(Data extracted from a collection)
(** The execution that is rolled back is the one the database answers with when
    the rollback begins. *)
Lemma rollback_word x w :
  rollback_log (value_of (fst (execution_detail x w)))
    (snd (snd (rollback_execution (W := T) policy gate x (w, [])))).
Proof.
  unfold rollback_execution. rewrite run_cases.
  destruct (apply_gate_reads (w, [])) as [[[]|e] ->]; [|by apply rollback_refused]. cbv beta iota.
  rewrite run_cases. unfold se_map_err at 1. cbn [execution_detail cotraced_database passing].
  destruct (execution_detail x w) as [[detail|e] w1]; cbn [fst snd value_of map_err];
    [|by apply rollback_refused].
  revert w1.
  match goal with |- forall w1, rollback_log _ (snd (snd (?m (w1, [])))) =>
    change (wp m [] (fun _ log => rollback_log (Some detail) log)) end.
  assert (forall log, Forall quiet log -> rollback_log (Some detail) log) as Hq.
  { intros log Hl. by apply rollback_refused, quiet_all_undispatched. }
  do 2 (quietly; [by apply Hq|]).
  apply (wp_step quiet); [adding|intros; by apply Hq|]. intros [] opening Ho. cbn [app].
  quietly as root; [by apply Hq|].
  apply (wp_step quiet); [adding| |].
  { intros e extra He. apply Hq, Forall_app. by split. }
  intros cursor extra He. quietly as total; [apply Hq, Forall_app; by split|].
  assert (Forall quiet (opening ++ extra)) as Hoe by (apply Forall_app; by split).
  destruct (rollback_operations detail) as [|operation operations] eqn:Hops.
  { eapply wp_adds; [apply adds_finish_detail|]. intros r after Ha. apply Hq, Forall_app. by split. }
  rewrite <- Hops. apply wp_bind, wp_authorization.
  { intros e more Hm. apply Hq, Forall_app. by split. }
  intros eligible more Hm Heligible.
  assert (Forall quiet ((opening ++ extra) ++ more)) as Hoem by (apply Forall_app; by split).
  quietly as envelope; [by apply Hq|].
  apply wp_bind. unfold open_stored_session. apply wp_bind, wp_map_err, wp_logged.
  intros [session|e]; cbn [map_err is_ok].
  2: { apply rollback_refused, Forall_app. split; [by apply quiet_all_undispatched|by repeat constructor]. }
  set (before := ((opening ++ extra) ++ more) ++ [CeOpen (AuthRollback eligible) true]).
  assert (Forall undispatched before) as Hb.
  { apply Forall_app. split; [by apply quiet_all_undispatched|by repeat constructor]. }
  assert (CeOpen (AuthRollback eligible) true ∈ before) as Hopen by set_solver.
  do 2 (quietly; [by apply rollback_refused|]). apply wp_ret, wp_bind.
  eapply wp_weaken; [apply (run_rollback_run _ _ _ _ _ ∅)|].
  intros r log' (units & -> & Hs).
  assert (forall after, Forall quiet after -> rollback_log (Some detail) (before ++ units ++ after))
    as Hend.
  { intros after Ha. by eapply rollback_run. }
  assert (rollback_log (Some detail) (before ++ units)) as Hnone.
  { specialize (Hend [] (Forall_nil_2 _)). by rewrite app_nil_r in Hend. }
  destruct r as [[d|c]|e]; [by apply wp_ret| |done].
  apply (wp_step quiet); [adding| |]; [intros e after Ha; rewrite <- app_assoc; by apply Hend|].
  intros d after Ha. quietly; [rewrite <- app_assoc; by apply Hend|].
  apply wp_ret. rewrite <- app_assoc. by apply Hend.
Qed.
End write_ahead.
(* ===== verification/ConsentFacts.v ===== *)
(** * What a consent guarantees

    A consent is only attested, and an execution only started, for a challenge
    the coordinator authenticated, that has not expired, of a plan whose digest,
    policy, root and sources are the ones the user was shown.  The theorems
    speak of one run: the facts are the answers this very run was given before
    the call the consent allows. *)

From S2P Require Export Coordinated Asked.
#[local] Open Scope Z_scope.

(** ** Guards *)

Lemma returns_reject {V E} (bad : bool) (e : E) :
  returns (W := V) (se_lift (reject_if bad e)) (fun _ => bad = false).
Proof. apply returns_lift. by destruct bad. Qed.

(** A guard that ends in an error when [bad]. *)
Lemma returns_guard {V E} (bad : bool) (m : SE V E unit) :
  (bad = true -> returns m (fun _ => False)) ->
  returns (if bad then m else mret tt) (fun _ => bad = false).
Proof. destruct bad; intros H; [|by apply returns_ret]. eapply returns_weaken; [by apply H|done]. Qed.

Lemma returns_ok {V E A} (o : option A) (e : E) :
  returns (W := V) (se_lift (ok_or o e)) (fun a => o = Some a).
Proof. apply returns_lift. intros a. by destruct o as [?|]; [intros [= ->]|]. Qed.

- **What you will do**
Write the data from above out again, exactly.

- **Output of the task**
(** The execution that is rolled back is the one the database answers with when
    the rollback begins. *)
Lemma rollback_word x w :
  rollback_log (value_of (fst (execution_detail x w)))
    (snd (snd (rollback_execution (W := T) policy gate x (w, [])))).
Proof.
  unfold rollback_execution. rewrite run_cases.
  destruct (apply_gate_reads (w, [])) as [[[]|e] ->]; [|by apply rollback_refused]. cbv beta iota.
  rewrite run_cases. unfold se_map_err at 1. cbn [execution_detail cotraced_database passing].
  destruct (execution_detail x w) as [[detail|e] w1]; cbn [fst snd value_of map_err];
    [|by apply rollback_refused].
  revert w1.
  match goal with |- forall w1, rollback_log _ (snd (snd (?m (w1, [])))) =>
    change (wp m [] (fun _ log => rollback_log (Some detail) log)) end.
  assert (forall log, Forall quiet log -> rollback_log (Some detail) log) as Hq.
  { intros log Hl. by apply rollback_refused, quiet_all_undispatched. }
  do 2 (quietly; [by apply Hq|]).
  apply (wp_step quiet); [adding|intros; by apply Hq|]. intros [] opening Ho. cbn [app].
  quietly as root; [by apply Hq|].
  apply (wp_step quiet); [adding| |].
  { intros e extra He. apply Hq, Forall_app. by split. }
  intros cursor extra He. quietly as total; [apply Hq, Forall_app; by split|].
  assert (Forall quiet (opening ++ extra)) as Hoe by (apply Forall_app; by split).
  destruct (rollback_operations detail) as [|operation operations] eqn:Hops.
  { eapply wp_adds; [apply adds_finish_detail|]. intros r after Ha. apply Hq, Forall_app. by split. }
  rewrite <- Hops. apply wp_bind, wp_authorization.
  { intros e more Hm. apply Hq, Forall_app. by split. }
  intros eligible more Hm Heligible.
  assert (Forall quiet ((opening ++ extra) ++ more)) as Hoem by (apply Forall_app; by split).
  quietly as envelope; [by apply Hq|].
  apply wp_bind. unfold open_stored_session. apply wp_bind, wp_map_err, wp_logged.
  intros [session|e]; cbn [map_err is_ok].
  2: { apply rollback_refused, Forall_app. split; [by apply quiet_all_undispatched|by repeat constructor]. }
  set (before := ((opening ++ extra) ++ more) ++ [CeOpen (AuthRollback eligible) true]).
  assert (Forall undispatched before) as Hb.
  { apply Forall_app. split; [by apply quiet_all_undispatched|by repeat constructor]. }
  assert (CeOpen (AuthRollback eligible) true ∈ before) as Hopen by set_solver.
  do 2 (quietly; [by apply rollback_refused|]). apply wp_ret, wp_bind.
  eapply wp_weaken; [apply (run_rollback_run _ _ _ _ _ ∅)|].
  intros r log' (units & -> & Hs).
  assert (forall after, Forall quiet after -> rollback_log (Some detail) (before ++ units ++ after))
    as Hend.
  { intros after Ha. by eapply rollback_run. }
  assert (rollback_log (Some detail) (before ++ units)) as Hnone.
  { specialize (Hend [] (Forall_nil_2 _)). by rewrite app_nil_r in Hend. }
  destruct r as [[d|c]|e]; [by apply wp_ret| |done].
  apply (wp_step quiet); [adding| |]; [intros e after Ha; rewrite <- app_assoc; by apply Hend|].
  intros d after Ha. quietly; [rewrite <- app_assoc; by apply Hend|].
  apply wp_ret. rewrite <- app_assoc. by apply Hend.
Qed.
End write_ahead.
(* ===== verification/ConsentFacts.v ===== *)
(** * What a consent guarantees

    A consent is only attested, and an execution only started, for a challenge
    the coordinator authenticated, that has not expired, of a plan whose digest,
    policy, root and sources are the ones the user was shown.  The theorems
    speak of one run: the facts are the answers this very run was given before
    the call the consent allows. *)

From S2P Require Export Coordinated Asked.
#[local] Open Scope Z_scope.

(** ** Guards *)

Lemma returns_reject {V E} (bad : bool) (e : E) :
  returns (W := V) (se_lift (reject_if bad e)) (fun _ => bad = false).
Proof. apply returns_lift. by destruct bad. Qed.

(** A guard that ends in an error when [bad]. *)
Lemma returns_guard {V E} (bad : bool) (m : SE V E unit) :
  (bad = true -> returns m (fun _ => False)) ->
  returns (if bad then m else mret tt) (fun _ => bad = false).
Proof. destruct bad; intros H; [|by apply returns_ret]. eapply returns_weaken; [by apply H|done]. Qed.

Lemma returns_ok {V E A} (o : option A) (e : E) :
  returns (W := V) (se_lift (ok_or o e)) (fun a => o = Some a).
Proof. apply returns_lift. intros a. by destruct o as [?|]; [intros [= ->]|]. Qed.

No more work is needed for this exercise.